ATIP Offers Opioid Prescribing Recommendations

Patient Advocacy Group Offers Opioid Prescribing Recommendations –  June 13, 2018 – By Richard A. Lawhern, PhD and Steven E. Nadeau, MD

I’m proud that the advocacy group I’m involved with (ATIP) has its recommendations published in this mainstream medical magazine:

Advocacy group describes why CDC Guidelines on Opioid Prescribing should be withdrawn and rewritten.

In a whitepaper titled “Principles for Patient-Centered Opioid Prescription Guidelines,”* the Alliance for the Treatment of Intractable Pain [ATIP] argues that the CDC Guidelines for Prescribing Opioids for Chronic Pain “must be withdrawn and rewritten” to recognize both the indispensable role that opioids play in chronic pain management, and the central role of physicians in assessing and prescribing medications as patients require.  

Alliance Recommendations

1. Doctors must be free to prescribe both opioid and non-opioid analgesics

2. Patients must be evaluated and treated for post-surgical pain as individuals, informed by guidance on best practices.

3. There is a need to better train general practitioners to recognize and distinguish between indications of problematic opioid use versus emergence of chronic pain due to failed surgery.

The healthcare “system” fails to acknowledge incidents, where surgery was done to relieve pain-generating problems, can sometimes not only fail to fix the original problem but then also add even more pain from the “Failed Back Surgery Syndrome” (an official diagnosis).

4. The US Drug Enforcement Administration has recommended further reduction of production quotas for scheduled drugs found to be “subject to diversion.” However, prescribing levels are presently at a 10-year low and hospitals across the country are experiencing shortages of opioid analgesics needed in surgery.

The DEA should end these restrictions.

These restrictions on legal opioids have resulted in opioid shortages in hospitals everywhere:

5. The significance of “relative risk” of untoward outcomes versus opioid dose level should be evaluated in the context of absolute risk.

…overall risk of overdose death across all dose levels was on the order of 0.05% or lower.

* An early version of this paper, now available at and including full references, was published in April 2017 by National Pain Report and The Journal of Medicine of the US National College of Physicians, and featured by Pain Week under the title “What if Prescribing Guidelines Were Patient Centered?” The opinions presented herein do not represent those of the VA, federal government, or authors’ affiliated organizations.

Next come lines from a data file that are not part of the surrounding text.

Lemma separator_not_at_line_end (c : code_unit) (rest : jsstring) (k : nat) :
  (c =? 45)%N = false ->
  indexOfFrom separator (LF :: c :: rest) k
  = indexOfFrom separator (c :: rest) (S k).
Proof.
  intros Hc. rewrite indexOfFrom_unfold.
  assert (Hno : startsWith separator (LF :: c :: rest) = false).
  { unfold startsWith. change separator with (LF :: 45%N :: (str "-- " ++ [LF])).
    cbn [stripPrefix]. change (LF =? LF)%N with true. cbn iota.
    rewrite N.eqb_sym, Hc. reflexivity. }
  now rewrite Hno.
Qed.

(** Three lines, the later two not starting with a hyphen, hold no
    delimiter: the first one is the one that follows them. *)
Lemma three_lines_delimiter (l1 l2 l3 r2 r3 rest : jsstring) (c2 c3 : code_unit) :
  oneLine l1 = true -> oneLine l2 = true -> oneLine l3 = true ->
  l2 = c2 :: r2 -> (c2 =? 45)%N = false ->
  l3 = c3 :: r3 -> (c3 =? 45)%N = false ->
  indexOf separator ((l1 ++ LF :: l2 ++ LF :: l3) ++ separator ++ rest)
  = Some (length (l1 ++ LF :: l2 ++ LF :: l3)).
Proof.
  intros H1 H2 H3 E2 Hc2 E3 Hc3. unfold indexOf.
  rewrite <- (app_assoc l1), separator_not_inside_line by exact H1.
  rewrite <- !app_comm_cons, <- (app_assoc l2).
  rewrite E2 at 1. rewrite <- app_comm_cons.
  rewrite separator_not_at_line_end by exact Hc2.
  rewrite app_comm_cons, <- E2, separator_not_inside_line by exact H2.
  rewrite <- !app_comm_cons.
  rewrite E3 at 1. rewrite <- app_comm_cons.
  rewrite separator_not_at_line_end by exact Hc3.
  rewrite app_comm_cons, <- E3, separator_not_inside_line by exact H3.
  rewrite indexOfFrom_unfold.
  assert (Hat : startsWith separator (separator ++ rest) = true)
    by (apply startsWith_true; eauto).
  rewrite Hat. f_equal. rewrite !length_app. simpl. rewrite length_app.
  simpl. lia.
Qed.

Variables digits evaluationText corrected explanation : jsstring.
Hypothesis all_digits : forallb isDigit digits = true.
Hypothesis evaluation_line : oneLine evaluationText = true.
Hypothesis corrected_line : oneLine corrected = true.

Lemma formattedHeader_delimiter :
  indexOf separator
    (formattedHeader digits evaluationText corrected ++ separator ++ explanation)
  = Some (length (formattedHeader digits evaluationText corrected)).
Proof.
  rewrite formattedHeader_lines.
  apply three_lines_delimiter with
    (c2 := 101%N) (r2 := skipn 1 (str "evaluation: ") ++ evaluationText)
    (c3 := 99%N) (r3 := skipn 1 (str "correctedSentence: ") ++ corrected);
    try reflexivity.
  - apply oneLine_app; [reflexivity|now apply digits_oneLine].
  - apply oneLine_app; [reflexivity|assumption].
  - apply oneLine_app; [reflexivity|assumption].
Qed.

End FormattedAnswer.

(** An answer in the format that the prompt prescribes, however it is cut
    into chunks, gives the number of the score line, the trimmed texts of
    the other two lines and, as the explanation, all that follows the
    delimiter. *)
Theorem formatted_answer_is_read
    (cs : list chunk) (digits evaluationText corrected explanation : jsstring) :
  textOf cs
  = formattedHeader digits evaluationText corrected ++ separator ++ explanation ->
  digits <> [] ->
  forallb isDigit digits = true ->
  oneLine evaluationText = true -> hasText evaluationText = true ->
  oneLine corrected = true -> hasText corrected = true ->
  run (Stream cs EndOfStream) = (calls_of (Stream cs EndOfStream), Returned tt)
  /\ structuredCalls (calls_of (Stream cs EndOfStream))
     = [ {| score := roundToDouble (decimalValue digits);
            evaluation := trim evaluationText;
            correctedSentence := trim corrected |} ]
  /\ explanationText (calls_of (Stream cs EndOfStream)) = explanation.
Proof.
  intros Htext Hd Hds He1 He2 Hc1 Hc2.
  pose proof (@formattedHeader_delimiter digits evaluationText corrected
                explanation Hds He1 Hc1) as Hi.
  rewrite <- Htext in Hi.
  destruct (run_delimited cs EndOfStream Hi) as (es & Hrun & Hcat & _).
  unfold calls_of. rewrite Hrun. cbn [fst closingCalls].
  split; [reflexivity|].
  structured_call_apart.
  assert (Hheader : substring (textOf cs) 0
                      (length (formattedHeader digits evaluationText corrected))
                    = formattedHeader digits evaluationText corrected).
  { rewrite Htext. unfold substring. rewrite Nat.sub_0_r. cbn [skipn].
    rewrite firstn_app, Nat.sub_diag, firstn_all. cbn [firstn].
    apply app_nil_r. }
  split.
  - rewrite !structuredCalls_app, structuredCalls_chunks, Hheader.
    rewrite formattedHeader_fields by assumption. reflexivity.
  - assert (Hrest : substringFrom (textOf cs)
                      (length (formattedHeader digits evaluationText corrected)
                       + length separator) = explanation).
    { rewrite Htext. unfold substringFrom.
      rewrite app_assoc, <- length_app, skipn_app, Nat.sub_diag, skipn_all.
      reflexivity. }
    rewrite !explanationText_app. unfold explanationText at 2.
    rewrite explanationChunks_chunks, Hcat, Hrest.
    change (explanationText [OnStructuredData ?d]) with (@nil code_unit).
    change (explanationText [OnStreamEnd]) with (@nil code_unit).
    apply app_nil_r.
Qed.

2 thoughts on “ATIP Offers Opioid Prescribing Recommendations

  1. Susan Brucks

    While I wholeheartedly applaud this incisive and informative article, I cannot believe that the Government or it’s agencies will change their current course. We live in an age of compartmentalizations often founded in untruths and misinformation. I am increasingly appalled, everyday, by the lack of basic humanity and decency that permeates our society. How do we get them to make informed decisions when they discard any information that does not jive with their collective agenda?
    I do not intend to give up the fight. Can we find a way to make them see reason?

    Liked by 1 person

    1. Zyp Czyk Post author

      The facts seem pretty clear: prescriptions are NOT driving the overdoses, but our government is willfully ignoring this fact. I wish I knew what would allow some reality to seep into the drug-war fantasy that all opioids are “bad” for all people all of the time.

      I suspect too much power and money have been invested in the decades of drug-war for it to be stopped by something as politically trivial as facts.